Primary LanguagePython

Boostcamp KLUE Relation Extraction Competition

Code for 5th place in Boostcamp Klue RE comepetition. 3rd place by official best model.

For detailed documentation visit here

Hardware

  • NVIDIA TELSA V100
  • Ubuntu 18.04

Reproduction of the Best Model

You can reproduce the submission by retraining through the following steps:

Background Info

Installation

conda create -n klue_re python=3.6
conda activate klue_re
pip install -r requirements.txt

Data Source

In this competition, we used KLUE dataset for relation extraction, which can be downloaded from the link below: https://aistages-prod-server-public.s3.amazonaws.com/app/Competitions/000075/data/dataset.tar.gz

EDA

EDA can be seen from eda.ipynb file under data_eda_preprocessing folder

Preprocessing

To get the final data we used, run cleanser.ipnyb to get a cleansed data pristine.csv, and use the file to run target_augment.ipynb to get a selectively augmented data, which is cleansed_target_augmented.csv.
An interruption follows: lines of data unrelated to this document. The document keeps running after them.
(** The ticker as [Serve] leaves it after the [switch] on [len(values)]:
    fields not assigned keep the zero value.  The default case assigns
    nothing more and logs.  [mkTicker] takes the fields in the order of the
    record: Token, LastPrice, LastTradedQuantity, AverageTradedPrice,
    VolumeTraded, TotalBuy, TotalSell, High, Low, Open, Close, PriceChange,
    LastTradedTimestamp, OI, OIHigh, OILow, ExchangeTimestamp, LotSize,
    Depth. *)
Definition header_ticker (values : list Z) : Ticker * list event :=
  let v i := nth i values 0 in
  let token := if 2 <=? Z.of_nat (length values) then v 0%nat else 0 in
  let lastPrice := if 2 <=? Z.of_nat (length values) then v 1%nat else 0 in
  match length values with
  | 2%nat =>
    (mkTicker token lastPrice 0 0 0 0 0 0 0 0 0 0 0 0 0 0 0 0 no_depth, [])
  | 7%nat =>
    (mkTicker token lastPrice 0 0 0 0 0
       (v 2%nat) (v 3%nat) (v 4%nat) (v 5%nat) 0 0 0 0 0 (v 6%nat) 0 no_depth,
     [])
  | 8%nat =>
    (mkTicker token lastPrice 0 0 0 0 0
       (v 2%nat) (v 3%nat) (v 4%nat) (v 5%nat) (v 6%nat) 0 0 0 0 (v 7%nat) 0
       no_depth,
     [])
  | 11%nat =>
    (mkTicker token lastPrice
       (v 2%nat) (v 3%nat) (v 4%nat) (v 5%nat) (v 6%nat)
       (v 7%nat) (v 8%nat) (v 9%nat) (v 10%nat) 0 0 0 0 0 0 0 no_depth,
     [])
  | 16%nat =>
    (mkTicker token lastPrice
       (v 2%nat) (v 3%nat) (v 4%nat) (v 5%nat) (v 6%nat)
       (v 7%nat) (v 8%nat) (v 9%nat) (v 10%nat) 0
       (v 11%nat) (v 12%nat) (v 13%nat) (v 14%nat) (v 15%nat) 0 no_depth,
     [])
  | _ =>
    (mkTicker token lastPrice 0 0 0 0 0 0 0 0 0 0 0 0 0 0 0 0 no_depth,
     [LoggedUnknownLength (Z.of_nat (length values)) values])
  end.

(** The depth loop: three values a step, to the buy side while it is
    shorter than [lobDepth], to the sell side after.  One or two values
    left over make [values[1]] or [values[2]] panic. *)
Fixpoint depth_loop (lobDepth : Z) (values : list Z) (d : Depth) : res Depth :=
  match values with
  | [] => Ok d
  | qty :: price :: orders :: rest =>
    if Z.of_nat (length (Buy d)) <? lobDepth then
      depth_loop lobDepth rest
        (mkDepth (Buy d ++ [mkOrder price qty orders]) (Sell d))
    else
      depth_loop lobDepth rest
        (mkDepth (Buy d) (Sell d ++ [mkOrder price qty orders]))
  | _ => Panic "index out of range"
  end.

Definition set_Depth (t : Ticker) (d : Depth) : Ticker :=
  mkTicker (Token t) (LastPrice t) (LastTradedQuantity t)
    (AverageTradedPrice t) (VolumeTraded t) (TotalBuy t) (TotalSell t)
    (High t) (Low t) (Open t) (Close t) (PriceChange t)
    (LastTradedTimestamp t) (OI t) (OIHigh t) (OILow t)
    (ExchangeTimestamp t) (LotSize t) d.

Definition set_LotSize (t : Ticker) (lotSize : Z) : Ticker :=
  mkTicker (Token t) (LastPrice t) (LastTradedQuantity t)
    (AverageTradedPrice t) (VolumeTraded t) (TotalBuy t) (TotalSell t)
    (High t) (Low t) (Open t) (Close t) (PriceChange t)
    (LastTradedTimestamp t) (OI t) (OIHigh t) (OILow t)
    (ExchangeTimestamp t) lotSize (Depth_ t).

(** Lines 423-503: the ticker decoded from one packet, with what was
    logged on the way. *)
Definition decode_packet `{PacketParser} (packet : slice byte)
    : list event * res Ticker :=
  let values := ParseBinary (elts packet) (Z.min 64 (len packet)) in
  let (ticker, logs) := header_ticker values in
  if 64 <? len packet then
    match from packet 64 with
    | Panic why => (logs, Panic why)
    | Ok packet' =>
      let values := ParseMarketDepth (elts packet') in
      let lobDepth := Z.of_nat (length values) / 6 in
      (logs, d ← depth_loop lobDepth values (Depth_ ticker);
             mret (set_Depth ticker d))
    end
  else (logs, Ok ticker).

(** Lines 508-513: the lot size is read through the pointer the map gives
    for the token; for a token that is not a key the pointer is nil and the
    field access panics. *)
Definition enrich (tokenTradingsymbolMap : gmap Z TickerMap) (ticker : Ticker)
    : res Ticker :=
  match tokenTradingsymbolMap !! Token ticker with
  | None => Panic "nil pointer dereference"
  | Some tokenData => Ok (set_LotSize ticker (tm_LotSize tokenData))
  end.

(** One turn of the packet loop (lines 420-513) on the rest of the message:
    the events, and the message left for the next turn. *)
Definition packet_step `{PacketParser} `{Marshalling}
    (tokenTradingsymbolMap : gmap Z TickerMap) (message : slice byte)
    : list event * res (slice byte) :=
  match
    hd2 ← sub message 0 2;
    packetSize ← Uint16 hd2;
    packet ← sub message 2 (wrap16 (packetSize + 2));
    mret (packetSize, packet)
  with
  | Panic why => ([], Panic why)
  | Ok (packetSize, packet) =>
    let (logs, decoded) := decode_packet packet in
    match decoded with
    | Panic why => (logs, Panic why)
    | Ok ticker =>
      match
        if wrap16 (packetSize + 2) <? len message
        then from message (wrap16 (packetSize + 2))
        else Ok message
      with
      | Panic why => (logs, Panic why)
      | Ok message' =>
        match enrich tokenTradingsymbolMap ticker with
        | Panic why => (logs, Panic why)
        | Ok ticker' =>
          (logs ++ Produced ticker' ::
             match json_Marshal ticker' with
             | inr err => [Logged err]
             | inl _ => []
             end,
           Ok message')
        end
      end
    end
  end.

(** The packet loop: [numOfPackets] turns, unless one panics. *)
Fixpoint packet_loop `{PacketParser} `{Marshalling}
    (tokenTradingsymbolMap : gmap Z TickerMap) (numOfPackets : nat)
    (message : slice byte) : list event * outcome :=
  match numOfPackets with
  | O => ([], Done)
  | S n =>
    match packet_step tokenTradingsymbolMap message with
    | (evs, Panic why) => (evs, Crashed why)
    | (evs, Ok message') =>
      let (evs', o) := packet_loop tokenTradingsymbolMap n message' in
      (evs ++ evs', o)
    end
  end.

(** The trading windows, in minutes of the day. *)
Definition withinEquityTradingTime (nowTimeValue : Z) : bool :=
  (9 * 60 + 15 <=? nowTimeValue) && (nowTimeValue <=? 15 * 60 + 30).
Definition withinMCXTradingTime (nowTimeValue : Z) : bool :=
  (9 * 60 <=? nowTimeValue) && (nowTimeValue <=? 23 * 60 + 30).

(** The body of the binary-data handler for one [message] (lines 399-516);
    [date] is [time.Now().Format(dateFormatConcise)]. *)
Definition handle_message `{Zstd} `{PacketParser} `{Marshalling}
    (tokenTradingsymbolMap : gmap Z TickerMap) (nowTimeValue : Z)
    (date : string) (fs : filesystem) (message : slice byte)
    : filesystem * (list event * outcome) :=
  let filename :=
    ("./binary/market_data_equity_mcx_" ++ date ++ ".bin.zstd")%string in
  let (fs', saved) :=
    if withinEquityTradingTime nowTimeValue || withinMCXTradingTime nowTimeValue
    then (fst (appendToFile fs filename (elts message)), [Appended filename])
    else (fs, []) in
  match hd2 ← sub message 0 2; Uint16 hd2 with
  | Panic why => (fs', (saved, Crashed why))
  | Ok numOfPackets =>
    if 0 <? numOfPackets then
      match from message 2 with
      | Panic why => (fs', (saved, Crashed why))
      | Ok message' =>
        let (evs, o) :=
          packet_loop tokenTradingsymbolMap (Z.to_nat numOfPackets) message' in
        (fs', (saved ++ evs, o))
      end
    else (fs', (saved, Done))
  end.

(** ** The subscription rotation of [Serve] *)

(** [withinTradingTime]: a token of [mcxTokens] follows the commodity
    window, any other the equity window. *)
Definition withinTradingTime (mcxTokens : gset Z) (nowTimeValue : Z)
    (token : Z) : bool :=
  if decide (token ∈ mcxTokens) then withinMCXTradingTime nowTimeValue
  else withinEquityTradingTime nowTimeValue.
Multiple augmentation techniques were applied but only few has proven valid. Targeting and augmenting the data that the 5-fold model was at least wrong once was effective. All other experiments were futile, although the experiments included techniques commonly accepted effective. Such techniques include back-translation, changing word seuqence, adding punctuation, replacing words with synonyms, and adding new words (Karimi et al.; wei et al.).
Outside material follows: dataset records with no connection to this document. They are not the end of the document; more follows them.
(** Joining the tokens with the separator gives the string back. *)
Lemma split_join c s : join (String c EmptyString) (split c s) = s.
Proof.
  induction s as [|a rest IH]; simpl; [done|].
  pose proof (split_nonempty c rest) as Hne.
  destruct (Ascii.eqb_spec a c) as [->|Hac].
  - destruct (split c rest) as [|tok toks]; [done|].
    simpl in *. by rewrite IH.
  - destruct (split c rest) as [|tok toks]; [done|].
    destruct toks as [|tok' toks]; simpl in *; by rewrite <- IH.
Qed.

(** No token holds the separator. *)
Lemma split_no_sep c s : Forall (λ tok, contains c tok = false) (split c s).
Proof.
  induction s as [|a rest IH]; simpl.
  - by apply Forall_singleton.
  - destruct (Ascii.eqb a c) eqn:Hac.
    + by apply Forall_cons.
    + destruct (split c rest) as [|tok toks]; simpl.
      * apply Forall_singleton. simpl. by rewrite Hac.
      * apply Forall_cons in IH as [Htok Htoks].
        apply Forall_cons; split; [|done]. simpl. by rewrite Hac.
Qed.

Lemma split_token c tok : contains c tok = false → split c tok = [tok].
Proof.
  induction tok as [|a tok IH]; simpl; [done|].
  intros [Hac Htok]%orb_false_elim. by rewrite Hac, IH.
Qed.

Lemma split_token_sep c tok rest :
  contains c tok = false →
  split c (tok +:+ String c rest) = tok :: split c rest.
Proof.
  induction tok as [|a tok IH]; simpl.
  - intros _. by rewrite Ascii.eqb_refl.
  - intros [Hac Htok]%orb_false_elim. by rewrite Hac, IH.
Qed.

(** And they are the only such list: [split] inverts [join]. *)
Lemma split_of_join c l :
  l ≠ [] → Forall (λ tok, contains c tok = false) l →
  split c (join (String c EmptyString) l) = l.
Proof.
  induction l as [|tok l IH]; [done|]. intros _ [Htok Hl]%Forall_cons.
  destruct l as [|tok' l].
  - simpl. by apply split_token.
  - change (join (String c EmptyString) (tok :: tok' :: l))
      with (tok +:+ String c (join (String c EmptyString) (tok' :: l))).
    rewrite split_token_sep by done. by rewrite IH.
Qed.

(** ** Which computations call [lint] *)

Lemma lint_free_nil {A} (o : outcome A) : lint_free (([], o) : M A).
Proof. apply Forall_nil_2. Qed.

Lemma lint_free_emit e : ¬ is_lint_call e → lint_free (emit e).
Proof. intros He. by apply Forall_singleton. Qed.

Lemma lint_free_extern {A} fn args kwargs (res : outcome A) :
  fn ≠ "lint" → lint_free (extern fn args kwargs res).
Proof. intros Hfn. by apply Forall_singleton. Qed.

Lemma lint_free_bind {A B} (m : M A) (f : A → M B) :
  lint_free m → (∀ a, lint_free (f a)) → lint_free (m ≫= f).
Proof.
  unfold lint_free, trace. destruct m as [t [a|c|e]]; simpl; intros Hm Hf.
  - specialize (Hf a). destruct (f a) as [t' o']. simpl in *.
    apply Forall_app; by split.
  - done.
  - done.
Qed.

Lemma lint_free_getattr args n : lint_free (getattr args n).
Proof. unfold getattr. destruct (args !! n); apply lint_free_nil. Qed.

Lemma lint_free_getitem {A} (reg : list (string * A)) k :
  lint_free (getitem reg k).
Proof.
  unfold getitem. destruct k; try apply lint_free_nil.
  destruct (registry_lookup reg s); apply lint_free_nil.
Qed.

Lemma lint_free_dict_get d k : lint_free (dict_get d k).
Proof. unfold dict_get. destruct (d !! k); apply lint_free_nil. Qed.

Lemma lint_free_str_add v suffix : lint_free (str_add v suffix).
Proof. destruct v; apply lint_free_nil. Qed.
Using stratified_sentence_split.ipynb will produce a k-fold stratified data that does not have same sentences between train and validation set, but this technique has proven to not have much improvement.
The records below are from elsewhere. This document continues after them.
(** * Submission organiser: matching, placement and conversion

    A shallow embedding of [organize_submissions.py].  A string is a
    sequence of characters with code points below 256, a roster row is
    the dictionary produced by [csv.DictReader] (a finite map from column
    names to cell values), and the file system is a finite map from
    absolute paths (lists of components) to nodes. *)

From Stdlib Require Import String Ascii List ZArith QArith Lia.
From Stdlib Require Import DecimalString DecimalNat.
From stdpp Require Import gmap strings list fin_maps sorting.

(** ** Text utilities *)

Module Text.

Definition code (c : ascii) : nat := nat_of_ascii c.

Definition between (lo hi n : nat) : bool := (lo <=? n) && (n <=? hi).

Definition is_upper (c : ascii) : bool := between 65 90 (code c).

Definition is_lower_alnum (c : ascii) : bool :=
  between 97 122 (code c) || between 48 57 (code c).

(** [[A-Za-z0-9_-]] of [sanitize_folder_part]. *)
Definition is_folder_safe (c : ascii) : bool :=
  between 65 90 (code c) || between 97 122 (code c) || between 48 57 (code c)
  || (code c =? 95) || (code c =? 45).

(** Python's white space ([str.isspace], the class that [str.strip],
    [str.split] and [\s] use) among the code points below 256: the
    controls 9 to 13 and 28 to 31, the space, the next-line control
    U+0085 and the no-break space U+00A0. *)
Definition is_space (c : ascii) : bool :=
  between 9 13 (code c) || between 28 32 (code c)
  || (code c =? 133) || (code c =? 160).

Definition to_lower (c : ascii) : ascii :=
  if is_upper c then ascii_of_nat (code c + 32) else c.

Fixpoint map_chars (f : ascii → ascii) (s : string) : string :=
  match s with
  | EmptyString => EmptyString
  | String c s' => String (f c) (map_chars f s')
  end.

(** [str.lower()] *)
Definition lower : string → string := map_chars to_lower.

(** [re.sub(r"\s+", " ", s)]: every maximal run of white space becomes one
    space; [in_run] tells that the previous character was white space. *)
Fixpoint collapse_ws (in_run : bool) (s : string) : string :=
  match s with
  | EmptyString => EmptyString
  | String c s' =>
      if is_space c
      then (if in_run then collapse_ws true s' else String " " (collapse_ws true s'))
      else String c (collapse_ws false s')
  end.

Fixpoint lstrip (s : string) : string :=
  match s with
  | EmptyString => EmptyString
  | String c s' => if is_space c then lstrip s' else s
  end.

Definition rstrip (s : string) : string := String.rev (lstrip (String.rev s)).

(** [str.strip()] *)
Definition strip (s : string) : string := rstrip (lstrip s).

(** [str.split()]: the maximal runs of characters that are not white space. *)
Fixpoint split_go (cur : string) (s : string) : list string :=
  match s with
  | EmptyString => match cur with EmptyString => [] | _ => [cur] end
  | String c s' =>
      if is_space c
      then match cur with
           | EmptyString => split_go EmptyString s'
           | _ => cur :: split_go EmptyString s'
           end
      else split_go (cur +:+ String c EmptyString) s'
  end.

Definition split : string → list string := split_go EmptyString.

(** [sep.join(parts)] *)
Fixpoint join (sep : string) (parts : list string) : string :=
  match parts with
  | [] => EmptyString
  | [p] => p
  | p :: ps => p +:+ sep +:+ join sep ps
  end.

(** [s or ""] *)
Definition or_empty (s : option string) : string := default EmptyString s.

(** Truth value of a Python [str] or [None]. *)
Definition truthy (s : option string) : bool :=
  match s with
  | Some (String _ _) => true
  | _ => false
  end.

Definition nonempty (s : string) : bool :=
  match s with EmptyString => false | _ => true end.

Definition normalize_text (s : option string) : string :=
  let s := lower (or_empty s) in
  let s := map_chars (λ c, if is_lower_alnum c then c else " "%char) s in
  strip (collapse_ws false s).

Definition tokens_from_name_field (field : option string) : list string :=
  filter (λ t, nonempty t = true) (split (normalize_text field)).

Definition sanitize_folder_part (s : option string) : string :=
  let s := strip (or_empty s) in
  let s := map_chars (λ c, if is_folder_safe c then c else "_"%char) s in
  if nonempty s then s else "unknown".

Definition starts_with (p s : string) : bool := String.prefix p s.

Definition ends_with (suffix s : string) : bool :=
  String.prefix (String.rev suffix) (String.rev s).

(** [str(i)] for a natural number. *)
Definition decimal (i : nat) : string := NilEmpty.string_of_uint (Nat.to_uint i).

End Text.

Export Text.

(** ** Matching a file name against the roster *)

Module Matcher.

(** A roster row: the [dict] that [csv.DictReader] yields; a column that is
    missing or holds [None] has no binding. *)
Abbreviation Row := (gmap string string).

(** The method tag.  [fuzzy r] stands for the string
    [f"fuzzy({r:.2f})"]; the tag keeps the ratio itself. *)
Inductive method :=
| token
| fuzzy (ratio : Q).

(** [list(dict.fromkeys(tokens))]: the first occurrence of every token, in
    the order of first occurrence. *)
Definition dict_fromkeys (tokens : list string) : list string :=
  foldl (λ keys t, if bool_decide (t ∈ keys) then keys else keys ++ [t]) [] tokens.

Definition name_fields : list string := ["surname"; "first_name"; "middle_name"].

(** [load_csv_rows], on the rows the reader yields: a row without a truthy
    ["index"] gets its position (from 1) under ["_csv_index"]. *)
Fixpoint load_csv_rows_from (idx : nat) (reader : list Row) : list Row :=
  match reader with
  | [] => []
  | row :: rest =>
      (if truthy (row !! "index") then row
       else <["_csv_index" := decimal idx]> row)
      :: load_csv_rows_from (S idx) rest
  end.

Definition load_csv_rows (reader : list Row) : list Row := load_csv_rows_from 1 reader.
The resulting directory should be structured as:

data
  - test.csv
  - train.csv
  - cleansed_target_augmented.csv

HOW TO USE

Training

default

python train.py

w/ stratified k fold

python train.py --mode skf

if you want to repeat current best score

python train.py --mode skf --hp_config 'hp_config/roberta_large_focal_loss.json' --model_name 'klue/roberta-large'

if you want to use augmented dataset,

python train.py --aug_data_dir 'data/eda_repeat_1.csv'

Inference

default

python inference.py

w/ stratified k fold

python inference.py --mode skf

The generated file for submission will be saved as prediction/submission.csv

Reference

Karimi, Akbar, Leonardo Rossi, and Andrea Prati. "AEDA: An Easier Data Augmentation Technique for Text Classification." arXiv preprint arXiv:2108.13230 (2021).
Wei, Jason, and Kai Zou. "Eda: Easy data augmentation techniques for boosting performance on text classification tasks." arXiv preprint arXiv:1901.11196 (2019).